Am 5. März 2026 findet der Chemnitzer Friedenstag statt, der an die verheerenden Bombardierungen von Chemnitz am 5. März 1945 erinnert. Wie TU Chemnitz berichtet, wurden damals etwa 700 britische und amerikanische Bomber mobilisiert. Innerhalb von nur 31 Minuten wurde 80% der Innenstadt in Schutt und Asche gelegt, wobei rund 2.100 Menschen ihr Leben verloren. Die Folgen der Bombardierung waren verheerend und prägen das kollektive Gedächtnis der Stadt bis heute.
Die Staatliche Akademie für Technik, Vorläufer der heutigen Technischen Universität Chemnitz, war ebenfalls stark betroffen. Bereits am 24. Februar 1945 musste die Akademie aufgrund von Schäden durch vorherige Luftangriffe schließen. Nach den Bombardierungen am 5. März 1945 wurden wichtige Teile der Abteilung Flugzeugbau und andere Räumlichkeiten zerstört. Die Akademie wurde erst am 9. April 1947 als „Technische Lehranstalten Chemnitz“ wiedereröffnet.

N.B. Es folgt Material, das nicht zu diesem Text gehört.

(** [txn.meta.preBalances[0] - txn.meta.postBalances[0]] *)
Definition balance_decrease (m : Meta) : float :=
  (number_at (preBalances m) 0 - number_at (postBalances m) 0)%float.

End Ledger.
Import Ledger.

(* ------------------------------------------------------------------ *)
(** * 3. Payment verifier, address-scan mode: POST /verify-payment *)

Module VerifyPayment.

(** [expectedFee] is the number that [expectedFee * LAMPORTS_PER_SOL]
    multiplies: the field's value for a JSON number, NaN when the field is
    missing. *)
Record request : Type := {
  userWallet : value;
  expectedFee : float
}.

(** The test of one fetched record that has metadata (the body of the inner
    [if] of the loop). *)
Definition qualifies (r : request) (txn : TransactionResponse) (m : Meta) : outcome bool :=
  sender <- element (accountKeys txn) 0 ;;
  let lamports := balance_decrease m in
  Resolved (strict_eq_str sender (userWallet r)
            && (expectedFee r * LAMPORTS_PER_SOL <=? lamports)%float).

(** The [for] loop over the signatures.  Next to the result it returns the
    signatures whose transaction it fetched, in order.  [Resolved true] is
    the early [return res.json({ paid: true })]; [Resolved false] is falling
    out of the loop. *)
Fixpoint scan (c : client) (r : request) (signatures : list string)
  : outcome bool * list string :=
  match signatures with
  | [] => (Resolved false, [])
  | sig :: rest =>
      let continue := let '(o, fetched) := scan c r rest in (o, sig :: fetched) in
      match getTransaction c (JStr sig) with
      | Thrown => (Thrown, [sig])
      | Resolved None => continue
      | Resolved (Some txn) =>
          match meta txn with
          | None => continue
          | Some m =>
              match qualifies r txn m with
              | Thrown => (Thrown, [sig])
              | Resolved true => (Resolved true, [sig])
              | Resolved false => continue
              end
          end
      end
  end.

(** The handler has no [try]: a rejected ledger call or a TypeError leaves
    it without a reply. *)
Definition verify_payment (c : client) (r : request) : reply * list string :=
  match getSignaturesForAddress c DEV_WALLET HISTORY_LIMIT with
  | Thrown => (Escaped, [])
  | Resolved signatures =>
      let '(o, fetched) := scan c r signatures in
      (match o with
       | Resolved paid => Sent (Json 200 (PaidBody paid))
       | Thrown => Escaped
       end, fetched)
  end.

(** A signature whose detail fetch gives nothing to test: no transaction, or
    a transaction without metadata. *)
Definition unfetchable (c : client) (sig : string) : bool :=
  match getTransaction c (JStr sig) with
  | Resolved None => true
  | Resolved (Some txn) => match meta txn with None => true | Some _ => false end
  | Thrown => false
  end.

(** A signature whose record passes the loop's test. *)
Definition matches (c : client) (r : request) (sig : string) : bool :=
  match getTransaction c (JStr sig) with
  | Resolved (Some txn) =>
      match meta txn with
      | Some m => match qualifies r txn m with Resolved b => b | Thrown => false end
      | None => false
      end
  | _ => false
  end.

(** A signature whose fetch and test go through without an exception. *)
Definition answers (c : client) (r : request) (sig : string) : bool :=
  match getTransaction c (JStr sig) with
  | Resolved (Some txn) =>
      match meta txn with
      | Some m => match qualifies r txn m with Resolved _ => true | Thrown => false end
      | None => true
      end
  | Resolved None => true
  | Thrown => false
  end.

End VerifyPayment.

(* ------------------------------------------------------------------ *)
(** * The token-program client *)

Module Token.

Inductive AuthorityType : Type := MintTokens | FreezeAccount.

(** The calls the handler makes on the token program, with their arguments;
    keys are written as their base58 text and [None] is the [null] new
    authority. *)
Inductive operation : Type :=
| CreateMint (payer mintAuthority freezeAuthority : string) (decimals : value)
| GetOrCreateAssociatedAccountInfo (mint owner : string)
| MintTo (mint dest authority : string) (amount : value)
| SetAuthority (mint account : string) (newAuthority : option string)
               (authorityType : AuthorityType) (currentAuthority : string).

(** The answers of the key library and of the token program during one
    request.  [fromSecretKey s] is the public key of
    [Keypair.fromSecretKey(Uint8Array.from(s))], which throws on a bad
    secret.  [perform op] resolves to the address the call yields (the new
    mint for [CreateMint], the holding account for
    [GetOrCreateAssociatedAccountInfo], the confirmation otherwise) or
    rejects. *)
Record client : Type := {
  fromSecretKey : value -> outcome string;
  perform : operation -> outcome string
}.

(** One operation the token program carried out, with the address it gave. *)
Definition entry : Type := (operation * string)%type.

Friedenstag und Gedenkveranstaltungen
Dieser Jahr steht der Friedenstag unter dem Motto „Friedenstüchtig bleiben“. Um 17:30 Uhr wird eine Laufaktion stattfinden, bei der die Teilnehmer eine Kerzenform auf dem Stadtplan zeichnen. Zusätzlich beteiligt sich die Universitätsbibliothek der TU Chemnitz mit einem Büchertisch zum Thema Frieden und einer Pinnwand-Umfrage.
Die Gedenkfeierlichkeiten werden durch eine Taizéandacht am 5. März ab 16:30 Uhr in der St. Petrikirche eingeleitet, gefolgt von einem Friedensweg zum Neumarkt. Bereits im Vorfeld wird an die jüdischen und anderen Opfer der Bombardierungen gedacht. Ein Gedenkstein im Innenhof der TU Chemnitz erinnert an die Deportation jüdischer Bürger zwischen 1942 und 1945, geschaffen von Bildhauer Volker Beier in Zusammenarbeit mit der Stadt und der Jüdischen Gemeinde.
Erinnerungen an den Krieg
Die Bombardierung von Chemnitz ist ein Teil einer größeren Geschichte von Zerstörung im Zweiten Weltkrieg. Die Erinnerungen an die Schrecken des Krieges verblassen jedoch, wie chemnitz.de feststellt. Die Stadt, die einst massiv zerstört wurde, sieht sich heute mit der Herausforderung konfrontiert, die persönlichen Geschichten von Zeitzeugen zu bewahren. Viele dieser Zeitzeugen waren Kinder zwischen 2 und 17 Jahren zur Zeit der Bombardierungen und ihre Erzählungen sind entscheidend für das Verständnis der Geschichte und der Konsequenzen des Krieges.
Die Wichtigkeit, diese Erinnerungen für zukünftige Generationen festzuhalten, kann nicht genug betont werden. Diese persönlichen Geschichten dienen als Puzzlestücke, die das Bild der Grausamkeit des Krieges abrunden und unterstreichen den Wert des Friedens.
Ein Blick auf ähnliche Gedenkveranstaltungen
Ähnliche Gedenkveranstaltungen finden auch in anderen Städten statt, wie die Gedenkfeiern anlässlich des 81. Jahrestags der Zerstörung Dresdens, die in Deutschlandfunk beschrieben werden. Hier versammeln sich Tausende Bürger zum stillen Gedenken, was die weitreichenden Auswirkungen der Luftkriegsopfer im Zweiten Weltkrieg verdeutlicht.
Der Chemnitzer Friedenstag erinnert nicht nur an vergangenes Unrecht, sondern fordert auch dazu auf, Lehren aus der Geschichte zu ziehen und aktiv für den Frieden einzutreten. Der Tag dient als Mahnung, dass der Frieden niemals als selbstverständlich angesehen werden darf.